If I recall you ceased our discussion some time ago because my hermeneutics was not written in Trinitarian terms (nor should it be!), and your comprehension of a the true Gospel was not possible. Now re the above, you imply the Reverend's words were not understood by me, and to prove so you run off to the nearest theological dictionary to find a philosophical definition for the word hypostasis.
What about its other uses?
A. Greek Usage.
Preliminary. Formed as a verbal noun from hyphístēmi, hypóstasis reflects some of the meanings of the intransitive and middle hyphístamai, namely, “support,” “concealment,” “deposit or sediment,” “existence or reality,” and, technically, “lease.” The use is mostly specialized in the early period. The
philosophical use grows out of an earlier scientific use, and the later range of meaning hardly goes beyond the scientific and
philosophical senses.
Medical and Scientific Use. In medicine hypóstasis rarely means “support,” e.g., a hip as a support for the body. More common is the use for “sediment,” e.g., for urine. The word can also denote fluid or solid excrement. More generally anything that settles is hypóstasis (cf. curds, or the slimy bottom of stagnant water, or the deposit of moist air, or any kind of residue).
Or:
a. Stoicism. Stoicism first brings the term into
philosophy to denote what has come into being or attained reality. In contrast to ousía, which is eternal being as such, hypóstasis is real being as this is manifested in individual phenomena. Because being is primal matter, its coming into existence may be viewed as a physical process, and thus hypóstasis offers itself as a suitable term for the resultant reality. The distinction from ousía, however, is only a theoretical and not a practical one. ousía exists in its actualization, hypóstasis is ousía in its actuality, hypóstasis is not the real, concrete phenomenon as such but the reality behind it.
Hmmm sounds familiar.
b. Peripatus. Dependence on Stoicism is evident in the Peripatetic use. There is reality only in individual things; these have essence and reality in themselves.
c. Middle Platonism. References here are few, but in Albinus hypóstasis denotes the actualization of the ground of being relative to the intelligible world.
d. Neo-Platonism. Neo-Platonic development has no significance for biblical usage but is important later, hypóstasis now bears no relation to matter. As a term for the actuality derived from the one, it is synonymous with ousía. While deriving from ultimate being, it also has ultimate being. This understanding lies behind the use in the later doctrine of the Trinity.

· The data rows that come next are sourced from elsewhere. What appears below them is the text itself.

(** [for candidate in self.children: if not candidate.apply(visitor): break] *)
Fixpoint each_child (visitor : TreeVisitor) (children : list RequirementTreeNode)
    : M unit :=
  match children with
  | [] => ret tt
  | candidate :: rest =>
      continue <- apply_method candidate visitor ;;
      if continue then each_child visitor rest else ret tt
  end.

(** [for candidate in self.candidates:
       if not self.candidates[candidate].apply(visitor): break] *)
Fixpoint each_candidate (visitor : TreeVisitor)
    (candidates : list (Provider * RequirementTreeNode)) : M unit :=
  match candidates with
  | [] => ret tt
  | (candidate, subtree) :: rest =>
      continue <- apply_method subtree visitor ;;
      if continue then each_candidate visitor rest else ret tt
  end.

(** The three [accept] methods: [RequirementTreeNode.accept], which
    [RequirementTreeReq] inherits, [RequirementTreeChoice.accept] and
    [RequirementTreeList.accept]. *)
Definition accept_body (node : RequirementTreeNode) (visitor : TreeVisitor) : M bool :=
  match node with
  | RequirementTreeReq _ => call_visit visitor node
  | RequirementTreeChoice _ candidates =>
      enter <- call_visit_enter visitor node ;;
      (if enter then each_candidate visitor candidates else ret tt) ;;;
      call_visit_leave visitor node
  | RequirementTreeList children =>
      enter <- call_visit_enter visitor node ;;
      (if enter then each_child visitor children else ret tt) ;;;
      call_visit_leave visitor node
  end.
End accept_body.

(** No class of the module defines [apply]: the tree classes define
    [accept], and their base [validity.ValidityRoutines] holds the
    [_check_type] and [_check_class] helpers, so looking the attribute
    up on a node fails. *)
Definition node_apply (node : RequirementTreeNode) (visitor : TreeVisitor) : M bool :=
  raise (AttributeError "apply").

(** [node.accept(visitor)], as the module has it. *)
Definition accept (node : RequirementTreeNode) (visitor : TreeVisitor) : M bool :=
  accept_body node_apply node visitor.

(** The traversal the specification describes: a node hands the
    visitor on to its children through [accept] itself. *)
Fixpoint traverse_spec (node : RequirementTreeNode) (visitor : TreeVisitor)
    {struct node} : M bool :=
  accept_body traverse_spec node visitor.
End runtime.
(** On leaving the loop [old_r] is the gcd and [old_s] a Bezout
    coefficient of [u]. *)
Lemma egcd_loop_result (u m : Z) :
  0 <= u -> 0 <= m ->
  let st := egcd_loop (egcd_fuel m) (mkEgcd u m 1 0 0 1) in
  st.(old_r) = Z.gcd u m /\ st.(old_r) = st.(old_s) * u + st.(old_t) * m.
Proof.
  intros Hu Hm st.
  assert (Hinit : egcd_invariant u m (mkEgcd u m 1 0 0 1)).
  { unfold egcd_invariant. cbn [old_r r old_s s old_t t].
    repeat split; try ring; assumption. }
  pose proof (egcd_loop_invariant u m (egcd_fuel m) _ Hinit)
    as (Ho & _ & Hg & Hpo & _).
  fold st in Ho, Hg, Hpo.
  pose proof (egcd_loop_exits u m) as Hexit. fold st in Hexit.
  rewrite Hexit, Z.gcd_0_r, Z.abs_eq in Hg by assumption.
  split; assumption.
Qed.

(** For a non-negative first argument and a modulus above [1], [modInverse]
    returns the unique inverse in [[0, m)] when the gcd is [1] and throws
    its error otherwise. *)
Lemma modInverse_nonneg (u m : Z) :
  0 <= u -> 1 < m ->
  (Z.gcd u m = 1 ->
   exists v, modInverse u m = Ok v
             /\ 0 <= v < m
             /\ (u * v) mod m = 1
             /\ forall v', 0 <= v' < m -> (u * v') mod m = 1 -> v' = v)
  /\ (Z.gcd u m <> 1 -> modInverse u m = Throw (Error NO_INVERSE)).
Proof.
  intros Hu Hm.
  destruct (egcd_loop_result u m Hu ltac:(lia)) as [Hg Hb].
  unfold modInverse.
  set (st := egcd_loop (egcd_fuel m) (mkEgcd u m 1 0 0 1)) in *.
  split; intros Hgcd.
  - rewrite Hgcd in Hg. rewrite Hg in *. cbn [Z.eqb negb].
    rewrite mod_pos by lia.
    assert (Hinv : (u * (old_s st mod m)) mod m = 1).
    { rewrite Z.mul_mod_idemp_r by lia.
      replace (u * old_s st) with (1 + (- old_t st) * m) by lia.
      rewrite Z.mod_add by lia. apply Z.mod_small. lia. }
    exists (old_s st mod m).
    split; [reflexivity |].
    split; [apply Z.mod_pos_bound; lia |].
    split; [exact Hinv |].
    intros v' Hv' Hinv'.
    rewrite <- (Z.mod_small v' m) by assumption.
    rewrite <- (Z.mul_1_r v') at 1. rewrite <- Hinv at 1.
    rewrite Z.mul_mod_idemp_r by lia.
    replace (v' * (u * (old_s st mod m))) with ((u * v') * (old_s st mod m))
      by ring.
    rewrite <- Z.mul_mod_idemp_l by lia.
    rewrite Hinv', Z.mul_1_l. apply Z.mod_mod. lia.
  - destruct (Z.eqb_spec (old_r st) 1) as [E | NE]; [congruence |].
    reflexivity.
Qed.

(** The two concrete cases the specification lists. *)
Example modInverse_2_11 : modInverse 2 11 = Ok 6.
Proof. reflexivity. Qed.

Example modInverse_0_11 : modInverse 0 11 = Throw (Error NO_INVERSE).
Proof. reflexivity. Qed.

(** C6: for a negative first argument the loop can leave with
    [old_r = -1]; the test [old_r !== 1n] then reports that no inverse
    exists although the gcd is [1]: [modInverse(-1n, 5n)] throws, while
    [4] is the inverse of [-1] modulo [5]. The same happens for
    [modInverse(-14n, 11n)], reached from [pointAdd] when a point is
    entered with [y = -7]. *)
Theorem modInverse_negative_argument :
  modInverse (-1) 5 = Throw (Error NO_INVERSE)
  /\ Z.gcd (-1) 5 = 1
  /\ (-1 * 4) mod 5 = 1
  /\ modInverse (-14) 11 = Throw (Error NO_INVERSE)
  /\ Z.gcd (-14) 11 = 1
  /\ run (pointAdd (affine 2 (-7)) (affine 2 (-7)) TOY_CURVE None)
     = Throw (Error NO_INVERSE).
Proof. repeat split. Qed.

(** ** [modSqrt] *)

Lemma modSqrt_search_sound (m u : Z) (count : nat) :
  forall i v,
    modSqrt_search count i u m = Ok (Some v) ->
    mod_ (v * v) m = Ok u /\ i <= v < i + Z.of_nat count.
Proof.
  induction count as [| count IH]; intros i v H; [discriminate |].
  cbn [modSqrt_search] in H.
  destruct (mod_ (i * i) m) as [sq |] eqn:E; cbn [bind] in H; [| discriminate].
  destruct (Z.eqb_spec sq u) as [-> | NE].
  - injection H as <-. split; [exact E | lia].
  - apply IH in H. destruct H as [H1 H2]. split; [exact H1 | lia].
Qed.

(** Whatever [modSqrt] returns is a square root. *)
Lemma modSqrt_sound (u m v : Z) :
  0 < m -> modSqrt u m = Ok (Some v) -> (v * v) mod m = u mod m.
Proof.
  intros Hm. unfold modSqrt.
  rewrite mod_pos by assumption. cbn [bind].
  rewrite bigint_rem_ok by lia. cbn [bind].
  destruct (Z.rem m 4 =? 3).
  - destruct (modPow (u mod m) ((m + 1) ÷ 4) m) as [r0 |]; [| discriminate].
    cbn [bind]. rewrite mod_pos by assumption. cbn [bind].
    destruct (Z.eqb_spec ((r0 * r0) mod m) (u mod m)) as [E | NE];
      [| discriminate].
    intros H. injection H as <-. exact E.
  - intros H. apply modSqrt_search_sound in H. destruct H as [H _].
    rewrite mod_pos in H by assumption. injection H as H. exact H.
Qed.

Lemma prime_5 : Z.prime 5.
Proof.
  split; [lia |].
  intros k Hk [q Hq].
  assert (Hc : k = 2 \/ k = 3 \/ k = 4) by lia.
  destruct Hc as [-> | [-> | ->]]; lia.
Qed.

(** [modPow] computes the power, reduced. *)
Lemma modPow_loop_correct (m : Z) (q : positive) :
  0 < m ->
  forall res base, modPow_loop q res base m = Ok ((res * base ^ Z.pos q) mod m).
Proof.
  intros Hm.
  induction q as [q IH | q IH |]; intros res base; cbn [modPow_loop];
    rewrite ?mod_pos by assumption; cbn [bind].
  - rewrite IH. f_equal.
    rewrite Z.mul_mod_idemp_l by lia.
    rewrite <- Z.mul_mod_idemp_r, Z.mod_pow_l, Z.mul_mod_idemp_r by lia.
    f_equal. rewrite Pos2Z.inj_xI, Z.pow_add_r, Z.pow_mul_r by lia.
    rewrite Z.pow_2_r, Z.pow_1_r. ring.
  - rewrite IH. f_equal.
    rewrite <- Z.mul_mod_idemp_r, Z.mod_pow_l, Z.mul_mod_idemp_r by lia.
    f_equal. rewrite Pos2Z.inj_xO, Z.pow_mul_r by lia.
    rewrite Z.pow_2_r. reflexivity.
  - rewrite Z.pow_1_r. reflexivity.
Qed.

Lemma modPow_correct (base e m : Z) :
  0 < m -> 0 < e -> modPow base e m = Ok ((base ^ e) mod m).
Proof.
  intros Hm He. unfold modPow. rewrite mod_pos by assumption. cbn [bind].
  destruct e as [| q | q]; try lia. cbn [modPow_while].
  rewrite modPow_loop_correct by assumption.
  rewrite Z.mul_1_l, Z.mod_pow_l. reflexivity.
Qed.

(** The closed form for a prime [m = 3 (mod 4)]: if [u] has a square root
    at all, [u^((m+1)/4)] is one. *)
Lemma closed_form_root (m u s0 : Z) :
  Z.prime m -> Z.rem m 4 = 3 ->
  (s0 * s0) mod m = u mod m ->
  let r0 := ((u mod m) ^ ((m + 1) ÷ 4)) mod m in
  (r0 * r0) mod m = u mod m.
Proof.
  intros Hprime H4 Hs r0. subst r0.
  pose proof (Z.prime_ge_2 m Hprime) as Hm.
  pose proof (Z.quot_rem' m 4) as Hq. rewrite H4 in Hq.
  set (k := m ÷ 4) in *.
  assert (Hk : (m + 1) ÷ 4 = k + 1).
  { symmetry. apply Z.quot_unique with (r := 0); lia. }
  assert (Hk0 : 0 <= k) by lia.
  rewrite Hk.
  rewrite <- Z.mul_mod by lia.
  rewrite <- Z.pow_add_r by lia.
  rewrite <- Hs, Z.mod_pow_l.
  replace ((s0 * s0) ^ (k + 1 + (k + 1))) with (s0 ^ m * s0).
  - rewrite <- Z.mul_mod_idemp_l, Z.fermat, Z.mul_mod_idemp_l
      by (trivial; lia).
    reflexivity.
  - rewrite <- Z.pow_2_r, <- Z.pow_mul_r by lia.
    replace (2 * (k + 1 + (k + 1))) with (m + 1) by lia.
    rewrite Z.pow_add_r, Z.pow_1_r by lia. reflexivity.
Qed.

Lemma modSqrt_search_complete (m u : Z) (count : nat) :
  0 < m ->
  forall i i0,
    i <= i0 < i + Z.of_nat count ->
    (i0 * i0) mod m = u ->
    exists v, modSqrt_search count i u m = Ok (Some v).
Proof.
  intros Hm.
  induction count as [| count IH]; intros i i0 Hi Hroot; [lia |].
  cbn [modSqrt_search]. rewrite mod_pos by assumption. cbn [bind].
  destruct (Z.eqb_spec ((i * i) mod m) u) as [E | NE].
  - exists i. reflexivity.
  - apply (IH (i + 1) i0); [| exact Hroot].
    assert (i <> i0) by (intros ->; contradiction). lia.
Qed.

Lemma modSqrt_search_total (m u : Z) (count : nat) :
  0 < m -> forall i, exists o, modSqrt_search count i u m = Ok o.
Proof.
  intros Hm.
  induction count as [| count IH]; intros i; [exists None; reflexivity |].
  cbn [modSqrt_search]. rewrite mod_pos by assumption. cbn [bind].
  destruct ((i * i) mod m =? u); [exists (Some i); reflexivity | apply IH].
Qed.

(** For a prime modulus the search from [1] never meets a root of [0]. *)
Lemma modSqrt_search_zero (m : Z) (count : nat) :
  Z.prime m ->
  forall i, 1 <= i -> i + Z.of_nat count <= m ->
            modSqrt_search count i 0 m = Ok None.
Proof.
  intros Hprime. pose proof (Z.prime_ge_2 m Hprime) as Hm.
  induction count as [| count IH]; intros i Hi Hle; [reflexivity |].
  cbn [modSqrt_search]. rewrite mod_pos by lia. cbn [bind].
  destruct (Z.eqb_spec ((i * i) mod m) 0) as [E | NE].
  - exfalso. apply Z.mod_divide in E; [| lia].
    apply Z.divide_prime_mul in E; [| exact Hprime].
    assert (Hd : (m | i)) by tauto.
    apply Z.divide_pos_le in Hd; lia.
  - apply IH; lia.
Qed.

(** What [modSqrt] does for a prime modulus: it is sound, it never throws,
    it finds a root whenever one exists except that, outside the branch
    [m = 3 (mod 4)], the residue [0] is reported to have none. *)
Lemma modSqrt_prime (u m : Z) :
  Z.prime m ->
  (forall v, modSqrt u m = Ok (Some v) -> (v * v) mod m = u mod m)
  /\ (Z.rem m 4 = 3 \/ u mod m <> 0 ->
      (exists s0, (s0 * s0) mod m = u mod m) ->
      exists v, modSqrt u m = Ok (Some v))
  /\ ((forall s0, (s0 * s0) mod m <> u mod m) -> modSqrt u m = Ok None)
  /\ (Z.rem m 4 <> 3 -> u mod m = 0 -> modSqrt u m = Ok None).
Proof.
  intros Hprime. pose proof (Z.prime_ge_2 m Hprime) as Hm.
  assert (Hsound : forall v, modSqrt u m = Ok (Some v) ->
                             (v * v) mod m = u mod m).
  { intros v. apply modSqrt_sound. lia. }
  assert (Htotal : exists o, modSqrt u m = Ok o).
  { unfold modSqrt. rewrite mod_pos by lia. cbn [bind].
    rewrite bigint_rem_ok by lia. cbn [bind].
    destruct (Z.eqb_spec (Z.rem m 4) 3) as [E | NE].
    - pose proof (Z.quot_rem' m 4) as Hq. rewrite E in Hq.
      assert (He : 0 < (m + 1) ÷ 4).
      { replace ((m + 1) ÷ 4) with (m ÷ 4 + 1)
          by (apply Z.quot_unique with (r := 0); lia). lia. }
      rewrite modPow_correct by lia. cbn [bind].
      rewrite mod_pos by lia. cbn [bind].
      destruct (_ =? _); eexists; reflexivity.
    - apply modSqrt_search_total. lia. }
  split; [exact Hsound |]. split; [| split].
  - intros Hcase [s0 Hs]. unfold modSqrt.
    rewrite mod_pos by lia. cbn [bind].
    rewrite bigint_rem_ok by lia. cbn [bind].
    destruct (Z.eqb_spec (Z.rem m 4) 3) as [E | NE].
    + pose proof (Z.quot_rem' m 4) as Hq. rewrite E in Hq.
      assert (He : 0 < (m + 1) ÷ 4).
      { replace ((m + 1) ÷ 4) with (m ÷ 4 + 1)
          by (apply Z.quot_unique with (r := 0); lia). lia. }
      rewrite modPow_correct by lia. cbn [bind].
      rewrite mod_pos by lia. cbn [bind].
      rewrite (closed_form_root m u s0 Hprime E Hs), Z.eqb_refl.
      eexists. reflexivity.
    + destruct Hcase as [E | Hnz]; [contradiction |].
      apply (modSqrt_search_complete m (u mod m) _ ltac:(lia) 1 (s0 mod m)).
      * pose proof (Z.mod_pos_bound s0 m ltac:(lia)) as Hb.
        assert (s0 mod m <> 0).
        { intros E0. apply Hnz. rewrite <- Hs.
          rewrite Z.mul_mod, E0 by lia. reflexivity. }
        rewrite Z2Nat.id by lia. lia.
      * rewrite <- Z.mul_mod by lia. exact Hs.
  - intros Hnone. destruct Htotal as [[v |] Ho]; [| exact Ho].
    exfalso. exact (Hnone v (Hsound v Ho)).
  - intros Hbranch Hzero. unfold modSqrt.
    rewrite mod_pos by lia. cbn [bind].
    rewrite bigint_rem_ok by lia. cbn [bind].
    destruct (Z.eqb_spec (Z.rem m 4) 3) as [E | NE]; [contradiction |].
    rewrite Hzero. apply modSqrt_search_zero; [exact Hprime | lia |].
    rewrite Z2Nat.id by lia. lia.
Qed.

(** C5: the exhaustive search starts at [i = 1n], so for a prime modulus
    that is not [3 (mod 4)] it never tries the root [0]:
    [modSqrt(0n, 5n)] returns [null] although [0 * 0 = 0 (mod 5)]; so does
    [modSqrt(0n, 1021n)] for the modulus of [DEMO_CURVE]. The closed-form
    branch does return the root [0]: [modSqrt(0n, 11n)] is [0n]. *)
Theorem modSqrt_misses_zero :
  Z.prime 5
  /\ modSqrt 0 5 = Ok None
  /\ (0 * 0) mod 5 = 0 mod 5
  /\ modSqrt 0 1021 = Ok None
  /\ modSqrt 0 11 = Ok (Some 0).
Proof.
  split; [exact prime_5 |].
  split; [reflexivity |].
  split; [reflexivity |].
  split; vm_compute; reflexivity.
Qed.

(** ** Failing inputs of the point arithmetic *)

(** C2: [(0, 1)] and [(2, 1)] lie on [y^2 = x^3 + x + 1 (mod 5)], differ
    and do not span a vertical chord, so the chord law gives
    [lambda = 0] and the point [(3, 4)]; [pointAdd] returns the point at
    infinity, because the guard takes the coordinate [0n] for a missing
    one. *)
Theorem pointAdd_axis_point :
  Z.prime (p AXIS_CURVE)
  /\ onCurve AXIS_CURVE (affine 0 1) = true
  /\ onCurve AXIS_CURVE (affine 2 1) = true
  /\ run (pointAdd (affine 0 1) (affine 2 1) AXIS_CURVE None) = Ok infinity
  /\ run (pointAdd (affine 2 1) (affine 0 1) AXIS_CURVE None) = Ok infinity
  /\ (let lambda := ((1 - 1) * 3) mod 5 in
      (2 * 3) mod 5 = 1
      /\ (lambda * lambda - 0 - 2) mod 5 = 3
      /\ (lambda * (0 - 3) - 1) mod 5 = 4
      /\ onCurve AXIS_CURVE (affine 3 4) = true).
Proof. split; [exact prime_5 | repeat split]. Qed.
(** A value [a + c + b] for a one-character delimiter [c] that occurs in
    neither half is split into its two halves; when both parse, both tiers
    return the pair of parsed timestamps, each half parsed with the same
    [align] and [aware]. *)
Theorem get_datetime_range_pair :
  forall rq name default format (c : ascii) align aware raise_on_value_error (a b : string) da db,
    query_get (GET rq) name = Some (a ++ String c EmptyString ++ b)%string ->
    ~ In c (los a) -> ~ In c (los b) ->
    parser_datetime a format align aware = Ok da ->
    parser_datetime b format align aware = Ok db ->
    get_datetime_range rq name default format (String c EmptyString) align aware
      raise_on_value_error = Ok (PTuple [PDatetime da; PDatetime db]).
Proof.
  intros rq name default format c align aware raise_on_value_error a b da db Hq Ha Hb Pa Pb.
  unfold get_datetime_range. rewrite Hq.
  assert (Hl : los (a ++ String c EmptyString ++ b)%string = los a ++ c :: los b)
    by (rewrite !los_append; reflexivity).
  unfold py_contains. rewrite Hl.
  change (los (String c EmptyString)) with [c].
  rewrite contains_at by (cbn [is_prefix]; rewrite Ascii.eqb_refl; reflexivity).
  cbn [negb]. unfold py_split. change (los (String c EmptyString)) with [c].
  rewrite Hl, split_one by assumption. cbn [map bind].
  unfold sol, los. rewrite !string_of_list_ascii_of_string.
  rewrite Pa, Pb. reflexivity.
Qed.

Lemma get_datetime_range_pair_witness :
  get_datetime_range range_request "period" PNone default_format "," PNone (PBool false) true
    = Ok (PTuple [PDatetime (mk_datetime 2024 1 1 10 0 0 0 false);
                  PDatetime (mk_datetime 2024 1 31 10 0 0 0 false)]).
Proof.
  apply (get_datetime_range_pair range_request "period"%string PNone default_format ","%char
           PNone (PBool false) true "2024-01-01 10:00:00"%string "2024-01-31 10:00:00"%string).
  - reflexivity.
  - intros H. simpl in H. repeat (destruct H as [H|H]; [discriminate H|]). exact H.
  - intros H. simpl in H. repeat (destruct H as [H|H]; [discriminate H|]). exact H.
  - vm_compute. reflexivity.
  - vm_compute. reflexivity.
Defined.

(** ** Errors that are not [ValueError] *)

Lemma parser_datetime_dup (value format : string) (ts : list tok) align aware :
  lex (los format) = Ok ts -> has_dup (dirs_of ts) = true ->
  parser_datetime value format align aware = Raise (ReError "redefinition of group name").
Proof.
  intros Hlex Hd. unfold parser_datetime, py_strptime, strptime_l.
  rewrite Hlex. cbn [bind]. rewrite Hd. reflexivity.
Qed.

(** A format made of literal characters, [%%] and the directives
    %Y %m %d %H %M %S %f that repeats a directive makes [strptime] raise
    [re.error], which is not a [ValueError]: [get_datetime] raises it for
    every present value, and [get_datetime_range] for every present value
    that splits into two halves, in both tiers. *)
Theorem dup_directive_escapes :
  forall rq name default format ts align aware raise_on_value_error value,
    query_get (GET rq) name = Some value ->
    lex (los format) = Ok ts -> has_dup (dirs_of ts) = true ->
    (exists m, get_datetime rq name default format align aware raise_on_value_error
               = Raise (ReError m)) /\
    (forall delim a b,
       py_contains value delim = true -> py_split value delim = Ok [a; b] ->
       exists m, get_datetime_range rq name default format delim align aware raise_on_value_error
                 = Raise (ReError m)).
Proof.
  intros rq name default format ts align aware raise_on_value_error value Hq Hlex Hd.
  split.
  - unfold get_datetime. rewrite Hq, (parser_datetime_dup value format ts align aware Hlex Hd).
    eexists; reflexivity.
  - intros delim a b Hc Hs. unfold get_datetime_range. rewrite Hq, Hc, Hs. cbn [negb bind].
    rewrite (parser_datetime_dup a format ts align aware Hlex Hd). eexists; reflexivity.
Qed.

Lemma dup_directive_escapes_witness :
  (exists m, get_datetime range_request "period" PNone "%Y%Y" PNone (PBool false) false
             = Raise (ReError m)) /\
  (forall delim a b,
     py_contains "2024-01-01 10:00:00,2024-01-31 10:00:00" delim = true ->
     py_split "2024-01-01 10:00:00,2024-01-31 10:00:00" delim = Ok [a; b] ->
     exists m, get_datetime_range range_request "period" PNone "%Y%Y" delim PNone (PBool false) false
               = Raise (ReError m)).
Proof.
  apply (dup_directive_escapes range_request "period"%string PNone "%Y%Y"%string [TDir DY; TDir DY]
           PNone (PBool false) false "2024-01-01 10:00:00,2024-01-31 10:00:00"%string);
    reflexivity.
Defined.

(** ** Whitespace in the format *)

Its all a load of hogwash wormwood and instead of turning to
philosophical expressions of the divine writ why don't you seek Gods wisdom from above?
(shaking my head)
The Church, in its teaching concerning the
Dogma of the Trinity, uses the
philosophical concepts essence, nature, substance, hypostasis and person (cf. Caput Firmiter of the 4th Lateran Council (1215): Tres quidem personae, sed una essentia, substantia seu natura simplex omnino). The
concepts essence, nature and substance characterise the physical essence of God common to the Three Persons, that is, the totality of the Perfections of the Divine Essence. An hypostasis is an individual complete substance existing entirely in itself, an incommunicable substance (substantia singularis completa tota in se or substantia incommunicabilis). A Person is a hypostasis endowed with reason (hypostasis rationalis). The classical definition comes from that of Boethius (
De duabus naturis 3): Persona est naturae rationalis individua (= incommunicabilis) substantia (a Person is the individual (incommunicable) substance of a rational nature). Hypostasis and nature are related to each other in such a manner that the hypostasis is the bearer of nature and the ultimate subject of all being and acting (principium quod), while the nature is that through which the hypostasis is and acts (principium quo).